C’è poi la questione culturale. Perché da interviste raccolte in Italia è emersa la paura di parlare della malattia. C’è la paura che lo stigma (“e la paura di potenziali ripercussioni”, precisa il documento) può far sì che le persone affette da cancro non vogliano condividere le informazioni sulla loro malattia con il datore di lavoro o con i colleghi, né le misure o gli adattamenti del luogo di lavoro di cui avrebbero bisogno per poter rimanere o tornare al lavoro. Questo coincide con i dati secondari che riportano che il 50 per cento di tutte le persone affette da cancro ha paura di dirlo ai propri datori di lavoro, specie in Italia e Bulgaria.
Attenzione, però. Si riconoscono i meriti di un Paese che a oggi è l’unico nel panorama dell’Unione europea con una legislazione specifica per il cancro. E’ la legge 80/2006 che prevede una procedura accelerata per l’accertamento dell’invalidità in caso di cancro. L’Italia stabilisce anche un parametro di riferimento per il grado di disabilità per tutti i pazienti oncologici, definito sulla base delle caratteristiche e della gravità della malattia.

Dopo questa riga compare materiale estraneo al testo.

(** A packet for [sample_hash], and the same packet over another way. *)
Definition sample_packet : Packet.rns_packet :=
  {| Packet.header_type := 0; Packet.context_flag := 0; Packet.transport_type := 0; Packet.destination_type := 0;
     Packet.packet_type := 0; Packet.hops := 1; Packet.transport_id := replicate 16 0;
     Packet.destination_hash := sample_hash; Packet.context := 0; Packet.data := SBytes [1; 2; 3] |}.

Definition sample_copy : Packet.rns_packet := set_hops 4 (set_route 1 1 (replicate 16 5) sample_packet).

Definition sample_outcome : rns_node (list double) * option (list Z) * rns_node_result * list double :=
  default (sample_node, None, zero_result, [])
    (rns_node_ingress (λ _, true) sample_node (SBytes (Packet.wire sample_packet)) 1 0 (Some (replicate 64 0)) 64
      (times [20; 21; 22; 23; 24; 25])).

Ltac sample_side := first [ by vm_compute | by apply (bool_decide_unpack _); vm_compute
  | by intros o [= <-]; vm_compute; lia | apply sample_node_wf ].

Lemma rns_node_ingress_safe_witness :
  exists n' o' r e', rns_node_ingress (λ _, true) sample_node (SBytes (Packet.wire sample_packet)) 1 0
      (Some (replicate 64 0)) 64 (times [20; 21; 22; 23; 24; 25]) = Some (n', o', r, e') /\
    decided (λ _, true) sample_packet (Some (replicate 64 0)) 64 sample_node n' o' r.
Proof.
  destruct (rns_node_ingress_safe (λ _, true) sample_node (Packet.wire sample_packet) 1 0 (Some (replicate 64 0)) 64
    (times [20; 21; 22; 23; 24; 25])) as (n' & o' & r & e' & Heq & Hout); [sample_side..|].
  exists n', o', r, e'. split; [exact Heq|]. exact (proj1 Hout).
Defined.

Lemma node_forward_rollback_witness :
  exists n'' r', rns_node_complete_forward sample_outcome.1.1.1 sample_outcome.1.2 false = (true, n'', r') /\
    n'' = set_transport {| sample_announced with dedupe := sample_outcome.1.1.1.(transport).(dedupe) |} sample_node.
Proof.
  destruct (node_forward_rollback (λ _, true) sample_node (Packet.wire sample_packet) 1 0 (Some (replicate 64 0)) 64
    (times [20; 21; 22; 23; 24; 25]) sample_outcome.1.1.1 sample_outcome.1.1.2 sample_outcome.1.2 sample_outcome.2 sample_packet)
    as (n'' & r' & Heq & _ & Hn & _); [sample_side..|].
  exists n'', r'. exact (conj Heq Hn).
Defined.

(** Another packet on the way to the same destination, and what expires after it. *)
Definition sample_other : Packet.rns_packet := {| sample_packet with Packet.data := SBytes [9; 9] |}.

Definition sample_completed : rns_node (list double) := (rns_node_complete_forward sample_outcome.1.1.1 sample_outcome.1.2 false).1.2.

Definition sample_other_outcome : rns_node (list double) * option (list Z) * rns_node_result * list double :=
  default (sample_node, None, zero_result, [])
    (rns_node_ingress (λ _, true) sample_completed (SBytes (Packet.wire sample_other)) 1 0 (Some (replicate 64 0)) 64 (times [30; 31; 32; 33; 34; 35])).

Definition sample_between : rns_node (list double) :=
  let n := (rns_node_complete_forward sample_other_outcome.1.1.1 sample_other_outcome.1.2 true).1.2 in
  set_transport (rns_transport_expire n.(transport) (times [40])).1.2 n.

Lemma sample_traffic : traffic (λ _, true) sample_clock (dadd (d_of_Z 21) (d_of_Z 100)) 1 sample_completed sample_between.
Proof.
  refine (TrafficIngress (λ _, true) sample_clock _ 0 sample_completed (Packet.wire sample_other) 1 0 (Some (replicate 64 0)) 64 (times [30; 31; 32; 33; 34; 35])
    sample_other_outcome.1.1.1 sample_other_outcome.1.1.2 sample_other_outcome.1.2 sample_other_outcome.2 true sample_between _ _ _ _ _); [sample_side..|].
  refine (TrafficExpire (λ _, true) sample_clock _ 0 _ (times [40]) sample_between _ _); [by vm_compute|]. apply TrafficEnd.
Defined.

Lemma node_no_duplicates_witness :
  exists n3 o3 r3 e3, rns_node_ingress (λ _, true) sample_between (SBytes (Packet.wire sample_copy)) 2 0 None 0 (times [50; 51; 52]) = Some (n3, o3, r3, e3) /\
    r3.(action) = RNS_NODE_DROP.
Proof.
  apply (node_no_duplicates (λ _, true) sample_node (Packet.wire sample_packet) (Packet.wire sample_copy) sample_packet sample_copy
    1 0 (Some (replicate 64 0)) 64 (times [20; 21; 22; 23; 24; 25]) sample_outcome.1.1.1 sample_outcome.1.1.2
    sample_outcome.1.2 sample_outcome.2 false 1 sample_between (times [50; 51; 52]) 2 0 None 0 sample_clock);
    [sample_side..|exact sample_traffic|sample_side|sample_side].
Defined.
Lemma crc_bit_width crc : in_width 32 crc -> in_width 32 (crc_bit crc).
Proof.
  intros Hc. rewrite crc_bit_eq. apply lxor_width; [lia| |by destruct (Z.testbit crc 0)].
  rewrite Z.shiftr_div_pow2 by lia. change (2 ^ 1) with 2. unfold in_width in *.
  split; [apply Z.div_pos; lia|]. apply Z.div_lt_upper_bound; lia.
Qed.

Lemma crc_bit_lxor x y : crc_bit (Z.lxor x y) = Z.lxor (crc_bit x) (crc_bit y).
Proof.
  rewrite !crc_bit_eq, Z.shiftr_lxor, Z.lxor_spec.
  apply Z.bits_inj'. intros i Hi. rewrite !Z.lxor_spec.
  destruct (Z.testbit x 0), (Z.testbit y 0), (Z.testbit (Z.shiftr x 1) i), (Z.testbit (Z.shiftr y 1) i);
    cbn [xorb]; rewrite ?Z.bits_0; by destruct (Z.testbit CRC_POLYNOMIAL i).
Qed.

(** The top bit of the polynomial tells which branch was taken. *)
Lemma crc_bit_inj x y : in_width 32 x -> in_width 32 y -> crc_bit x = crc_bit y -> x = y.
Proof.
  intros Hx Hy E. apply in_width_bits in Hx as [Hx0 Hx], Hy as [Hy0 Hy]; try lia.
  rewrite !crc_bit_eq in E.
  assert (forall i, 0 <= i -> xorb (Z.testbit x (i + 1)) (Z.testbit (if Z.testbit x 0 then CRC_POLYNOMIAL else 0) i) =
    xorb (Z.testbit y (i + 1)) (Z.testbit (if Z.testbit y 0 then CRC_POLYNOMIAL else 0) i)) as Eb.
  { intros i Hi. rewrite <-!Z.shiftr_spec, <-!Z.lxor_spec by done. by rewrite E. }
  assert (Z.testbit x 0 = Z.testbit y 0) as E0.
  { specialize (Eb 31 ltac:(lia)). rewrite (Hx (31 + 1)), (Hy (31 + 1)) in Eb by lia.
    by destruct (Z.testbit x 0), (Z.testbit y 0). }
  apply Z.bits_inj'. intros i Hi. destruct (Z.eq_dec i 0) as [->|Hi0]; [done|].
  specialize (Eb (i - 1) ltac:(lia)). rewrite E0 in Eb. replace (i - 1 + 1) with i in Eb by lia.
  revert Eb. by destruct (Z.testbit x i), (Z.testbit y i), (Z.testbit (if Z.testbit y 0 then _ else _) (i - 1)).
Qed.

Lemma crc_bits_lxor n x y : crc_bits n (Z.lxor x y) = Z.lxor (crc_bits n x) (crc_bits n y).
Proof. revert x y. induction n as [|n IH]; intros x y; cbn [crc_bits]; [done|]. by rewrite crc_bit_lxor, IH. Qed.

Lemma crc_bits_width n x : in_width 32 x -> in_width 32 (crc_bits n x).
Proof. revert x. induction n as [|n IH]; intros x Hx; cbn [crc_bits]; [done|]. by apply IH, crc_bit_width. Qed.

Lemma crc_bits_inj n x y : in_width 32 x -> in_width 32 y -> crc_bits n x = crc_bits n y -> x = y.
Proof.
  revert x y. induction n as [|n IH]; intros x y Hx Hy; cbn [crc_bits]; [done|].
  intros E. apply crc_bit_inj; [done..|]. by apply IH; [apply crc_bit_width..|].
Qed.

Lemma crc_bits_add m n x : crc_bits (m + n) x = crc_bits n (crc_bits m x).
Proof. revert x. induction m as [|m IH]; intros x; cbn [crc_bits Nat.add]; [done|]. apply IH. Qed.

(** Bits that have not reached the end are only shifted. *)
Lemma crc_bits_shiftl n x : crc_bits n (Z.shiftl x (Z.of_nat n)) = x.
Proof.
  induction n as [|n IH]; [by rewrite Z.shiftl_0_r|]. cbn [crc_bits]. rewrite crc_bit_eq.
  rewrite Z.shiftl_spec_low, Z.lxor_0_r by lia. rewrite <-IH at 2. f_equal.
  rewrite Z.shiftr_shiftl_l by lia. f_equal. lia.
Qed.

Lemma crc32_update_width s l : in_width 32 s -> bytes_ok l -> in_width 32 (crc32_update s l).
Proof.
  revert s. induction l as [|b l IH]; intros s Hs Hl; cbn [crc32_update]; [done|].
  apply Forall_cons_1 in Hl as [Hb Hl]. apply IH; [|done]. apply crc_bits_width, lxor_width; [lia|done|].
  by apply is_byte_width32.
Qed.

Lemma crc32_update_inj s s' l :
  in_width 32 s -> in_width 32 s' -> bytes_ok l -> crc32_update s l = crc32_update s' l -> s = s'.
Proof.
  revert s s'. induction l as [|b l IH]; intros s s' Hs Hs' Hl; cbn [crc32_update]; [done|].
  apply Forall_cons_1 in Hl as [Hb%is_byte_width32 Hl]. intros E.
  apply IH in E; [|apply crc_bits_width, lxor_width; (done || lia)..|done].
  apply crc_bits_inj in E; [|apply lxor_width; (done || lia)..].
  apply (f_equal (λ x, Z.lxor x b)) in E. by rewrite !Z.lxor_assoc, Z.lxor_nilpotent, !Z.lxor_0_r in E.
Qed.

(** *** The checksum as one reduction *)

(** The message as one integer, first byte lowest. *)
Fixpoint le_word (l : list Z) : Z :=
  match l with [] => 0 | b :: rest => Z.lxor b (Z.shiftl (le_word rest) 8) end.

Lemma update_word s l : crc32_update s l = crc_bits (8 * length l) (Z.lxor s (le_word l)).
Proof.
  revert s. induction l as [|b l IH]; intros s; [by rewrite Z.lxor_0_r|]. cbn [crc32_update le_word]. rewrite IH.
  rewrite <-(crc_bits_shiftl 8 (le_word l)) at 1. rewrite <-crc_bits_lxor, Z.lxor_assoc, <-crc_bits_add.
  f_equal. cbn [length]. lia.
Qed.

Lemma le_word_width l : bytes_ok l -> in_width (8 * Z.of_nat (length l)) (le_word l).
Proof.
  induction 1 as [|b l Hb Hl IH]; [done|]. cbn [le_word length].
  apply lxor_width; [lia|unfold in_width in *|unfold in_width in *].
  - assert (2 ^ 8 <= 2 ^ (8 * Z.of_nat (S (length l)))) by (apply Z.pow_le_mono_r; lia). lia.
  - rewrite Z.shiftl_mul_pow2 by lia. replace (8 * Z.of_nat (S (length l))) with (8 * Z.of_nat (length l) + 8) by lia.
    rewrite Z.pow_add_r by lia. nia.
Qed.

Lemma le_word_inj l l' : bytes_ok l -> bytes_ok l' -> length l = length l' -> le_word l = le_word l' -> l = l'.
Proof.
  intros Hl. revert l'. induction Hl as [|b l Hb Hl IH]; intros [|b' l'] Hl' Hlen; try done. cbn [le_word]. intros E.
  apply Forall_cons_1 in Hl' as [Hb' Hl']. injection Hlen as Hlen.
  assert (forall c x i, is_byte c -> 0 <= i ->
    Z.testbit (Z.lxor c (Z.shiftl x 8)) i = if i <? 8 then Z.testbit c i else Z.testbit x (i - 8)) as Hbit.
  { intros c x i [_ Hc]%in_width_bits Hi; [|lia]. rewrite Z.lxor_spec. destruct (Z.ltb_spec i 8).
    - by rewrite Z.shiftl_spec_low, xorb_false_r by lia.
    - by rewrite Hc, Z.shiftl_spec_high by lia. }
  f_equal.
  - apply Z.bits_inj'. intros i Hi. destruct (Z.lt_ge_cases i 8).
    + pose proof (f_equal (λ w, Z.testbit w i) E) as Ei. cbv beta in Ei. rewrite !Hbit in Ei by done.
      by rewrite (proj2 (Z.ltb_lt i 8)) in Ei.
    + apply in_width_bits in Hb as [_ Hb], Hb' as [_ Hb']; [|lia..]. by rewrite Hb, Hb'.
  - apply IH; [done..|]. apply Z.bits_inj'. intros i Hi.
    pose proof (f_equal (λ w, Z.testbit w (i + 8)) E) as Ei. cbv beta in Ei. rewrite !Hbit in Ei by (done || lia).
    rewrite (proj2 (Z.ltb_ge (i + 8) 8)) in Ei by lia. by replace (i + 8 - 8) with i in Ei by lia.
Qed.

(** The bits in which two messages differ span at most 32, in the order of the checksum: the
    bytes in their order, and the least significant bit of each first. They may lie across
    five bytes. *)
Definition burst (w w' : list Z) : Prop :=
  exists s b, in_width 32 b /\ Z.lxor (le_word w) (le_word w') = Z.shiftl b (Z.of_nat s).

(** Four bytes or fewer. *)
Lemma burst_bytes w w' : bytes_ok w -> bytes_ok w' -> length w = length w' -> (length w <= 4)%nat -> burst w w'.
Proof.
  intros Hw Hw' Hl H4. exists 0%nat, (Z.lxor (le_word w) (le_word w')). split; [|by rewrite Z.shiftl_0_r].
  assert (forall v, bytes_ok v -> (length v <= 4)%nat -> in_width 32 (le_word v)) as Hword.
  { intros v Hv Hlv. pose proof (le_word_width v Hv) as Hww. unfold in_width in *.
    assert (2 ^ (8 * Z.of_nat (length v)) <= 2 ^ 32) by (apply Z.pow_le_mono_r; lia). lia. }
  apply lxor_width; [lia|apply Hword; done|apply Hword; [done|lia]].
Qed.

Lemma crc_bits_0 n : crc_bits n 0 = 0.
Proof. induction n as [|n IH]; [done|]. exact IH. Qed.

L’Italia è però, nel caso singolo, un po’ lo specchio di un’Ue che si muove a rilento. Permangono, in Italia come nel resto d’Europa, “lacune, ostacoli e sfide”, come la necessità di “espandere e rafforzare le politiche e le norme nazionali per includere misure più specifiche per il cancro”, rafforzare i meccanismi di sorveglianza e di applicazione e intensificare ulteriormente le azioni di sensibilizzazione.
“Abbiamo compiuto progressi significativi nei tassi di sopravvivenza al cancro, ma rimangono molte sfide nella gestione della vita quotidiana con il cancro“, sintetizza la commissaria per la Salute, Stella Kyriakides. Tradotto: sopravvivere non può essere una condanna. Per questo “Dobbiamo rompere lo stigma che può colpire le persone colpite da questa malattia e tutelare il diritto al ritorno al lavoro, al mantenimento del posto di lavoro e a garantire che non vi siano discriminazioni”.